Woe Is Me! “I Can’t Afford My College Fees and My Friends Are All Graduating. Will I Be Able to Catch Up?”
Woe Is Me! is a series in which The Swaddle team indulges your pity party with advice you’ll probably ignore.
“I joined a private medical college to pursue MBBS. I was not forced to pursue this, and I loved the course. But after two years, I couldn’t pay the fees, so they blocked me from writing the exams. Year after year, the amount kept increasing. Now my friends have completed the course, and I am technically a second-year student at the age of 22. My father still keeps ensuring me that he will pay the fees. He is the only one who is ready to support me, while my mom curses me for this situation — saying it’s all my fault. I’m confused and scared about my future. What should I do?”
–Is it too late?
DR: I want to start by saying that there’s no right age for things; we’ve simply been conditioned to believe that we’re supposed to hit certain milestones at certain specific points in our lives. But I’m sure you’ve heard that already. And I can’t pretend that it is, in any way, easy watching your peers blaze past you. You could try to lessen your contact with them — especially on social media — to ensure you don’t fall into the trap of “what if.” But, again, it’s natural to be affected. So, instead, the first thing I’d suggest is that it’s not helpful for you to pay too much heed to what your mother is saying right now. This isn’t a great situation to be in for either you or your parents, but you’re probably the worst affected.
I want to tell you one thing, though: none of this is your “fault.” You had started pursuing your degree, assuming your parents would be able to bear the expenses.

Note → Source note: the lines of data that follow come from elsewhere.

(** * Field catalogue extraction from WebI report containers

    A shallow embedding of [wid_script_SAP.py] and the properties of its
    extraction pipeline.

    Conventions of the embedding.
    - A Python [str] is a list of Unicode code points ([text]); a Python
      [bytes] is a [list byte].
    - A Python [dict] is an association list in insertion order: assigning
      to an existing key keeps the key's position and replaces the value.
    - A [try]/[except] around a call is a match on an [option]; a raised
      exception that leaves [extract_field_mappings] is a result [Raised].
    - [print] calls are not modelled.
    - The archive is given with the bytes of its entries, and the outcome
      [Written] records the tables that are passed to the writers of the two
      files.  An exception of [z.read], of [to_excel] or of [to_csv] is not
      modelled, and no property below says that these calls succeed.
    - The classes [\d], [\w] and [\b] of the patterns and the methods
      [str.upper] and [str.lower] follow the Unicode tables of CPython 3.11
      (Unicode 14.0.0).
    - The ZIP reader and the XML parser are libraries: the pipeline takes
      them as parameters. *)

From Stdlib Require Import List Bool Arith NArith Lia String Ascii.
From Stdlib Require Import Strings.Byte.
From Stdlib Require Import Sorting.Sorted Sorting.Permutation.
Import ListNotations.

Open Scope list_scope.
Open Scope N_scope.

(** ** Text *)

Definition char := N.
Definition text := list char.

(** A Python string literal. *)
Definition py (s : string) : text :=
  List.map N_of_ascii (list_ascii_of_string s).

Definition ch (a : ascii) : char := N_of_ascii a.

Definition text_eqb (a b : text) : bool :=
  if list_eq_dec N.eq_dec a b then true else false.

Definition between (lo hi c : char) : bool := (lo <=? c) && (c <=? hi).

Definition is_upper (c : char) : bool := between 65 90 c.
Definition is_lower (c : char) : bool := between 97 122 c.
Definition is_digit (c : char) : bool := between 48 57 c.
Definition is_letter (c : char) : bool := is_upper c || is_lower c.
Definition is_alnum (c : char) : bool := is_letter c || is_digit c.

(** [str.isspace] of one character, which is also the class [\s] of a
    [str] pattern: the Unicode white space of CPython. *)
Definition isspace (c : char) : bool :=
  between 9 13 c || between 28 32 c || (c =? 133) || (c =? 160)
  || (c =? 5760) || between 8192 8202 c || (c =? 8232) || (c =? 8233)
  || (c =? 8239) || (c =? 8287) || (c =? 12288).

(** Membership in a table of code point ranges, in increasing order. *)
Fixpoint in_ranges (c : char) (rs : list (N * N)) : bool :=
  match rs with
  | [] => false
  | (lo, hi) :: r =>
      if c <? lo then false
      else if c <=? hi then true
      else in_ranges c r
  end.

(** The tables of this section are those of the Unicode character
    database 14.0, which CPython 3.11 carries. *)

(** [str.isdecimal] of one character: the decimal digits of all
    scripts. *)
Definition decimal_ranges : list (N * N) :=
  [(48, 57); (1632, 1641); (1776, 1785); (1984, 1993); (2406, 2415); (2534, 2543);
   (2662, 2671); (2790, 2799); (2918, 2927); (3046, 3055); (3174, 3183); (3302, 3311);
   (3430, 3439); (3558, 3567); (3664, 3673); (3792, 3801); (3872, 3881); (4160, 4169);
   (4240, 4249); (6112, 6121); (6160, 6169); (6470, 6479); (6608, 6617); (6784, 6793);
   (6800, 6809); (6992, 7001); (7088, 7097); (7232, 7241); (7248, 7257); (42528, 42537);
   (43216, 43225); (43264, 43273); (43472, 43481); (43504, 43513); (43600, 43609); (44016, 44025);
   (65296, 65305); (66720, 66729); (68912, 68921); (69734, 69743); (69872, 69881); (69942, 69951);
   (70096, 70105); (70384, 70393); (70736, 70745); (70864, 70873); (71248, 71257); (71360, 71369);
   (71472, 71481); (71904, 71913); (72016, 72025); (72784, 72793); (73040, 73049); (73120, 73129);
   (92768, 92777); (92864, 92873); (93008, 93017); (120782, 120831); (123200, 123209); (123632, 123641);
   (125264, 125273); (130032, 130041)].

Either your parents expected they’d be able to fulfill that agreement, but can’t anymore due to any number of reasons; or, they gave you false hope. In either case, the fact is that they don’t have funds, and your peers have progressed in their careers. So, now, you have to figure out a way to complete your education: you could talk to your college administration and ask if they have any schemes for students who can’t afford a degree, you might want to research scholarships that could help you, and if these don’t work out, you could look for educational loans. Instead of directly funding your education, the latter option will allow your father to co-sign with you.
AB: First, I want to calm your concerns about your friends and your age — it is never too old to be in school (not that you’re old at 22!), and since your reason for being behind the “timeline” is monetary issues, I’m sure they would understand. Secondly, is there any way you could qualify for financial help from the school, like a scholarship or some deferred payment plan? In the worst case, would you be able to take a break from your studies and work to save up for your tuition? If your father is on board with paying the fees, maybe discussing further with him might help. In the interim, perhaps switching to a similar but cheaper course might help alleviate some of your anxiety about the future.
DD: This is such a complicated and unfortunate situation; sorry about this. And it’s understandable that you might feel left behind by your friends. However, it’s important to reassure yourself that it isn’t your fault. This is just a result of your circumstance, at the moment. But that could change still. Maybe (?) if your relationship with your father is one where you can have a conversation, being honest about how this is affecting you might encourage him to understand that this is incredibly important to you, and hence, he should keep his word to you.
AS: I’m sorry you have to face such a situation, but please know that it’s nobody’s “fault” — least of all yours. While it’s difficult to watch your friends move on in life, it’s never too late to complete your education — everybody has different personal/financial/family circumstances to deal with, and their timelines shouldn’t dictate yours. You might have already tried speaking to your college administration to explain the financial predicament you find yourself in. There may be external scholarship options you could avail of, too. If none of this works, I don’t know if transferring to a public medical college, or one with lesser fees, is something you are willing to consider. But, maybe, that could be an option you could look into.
None of these roads are easy, and will require a considerable amount of effort on your part. But there is no such thing as being too late to complete your course. You can do so, whenever it is most feasible for you.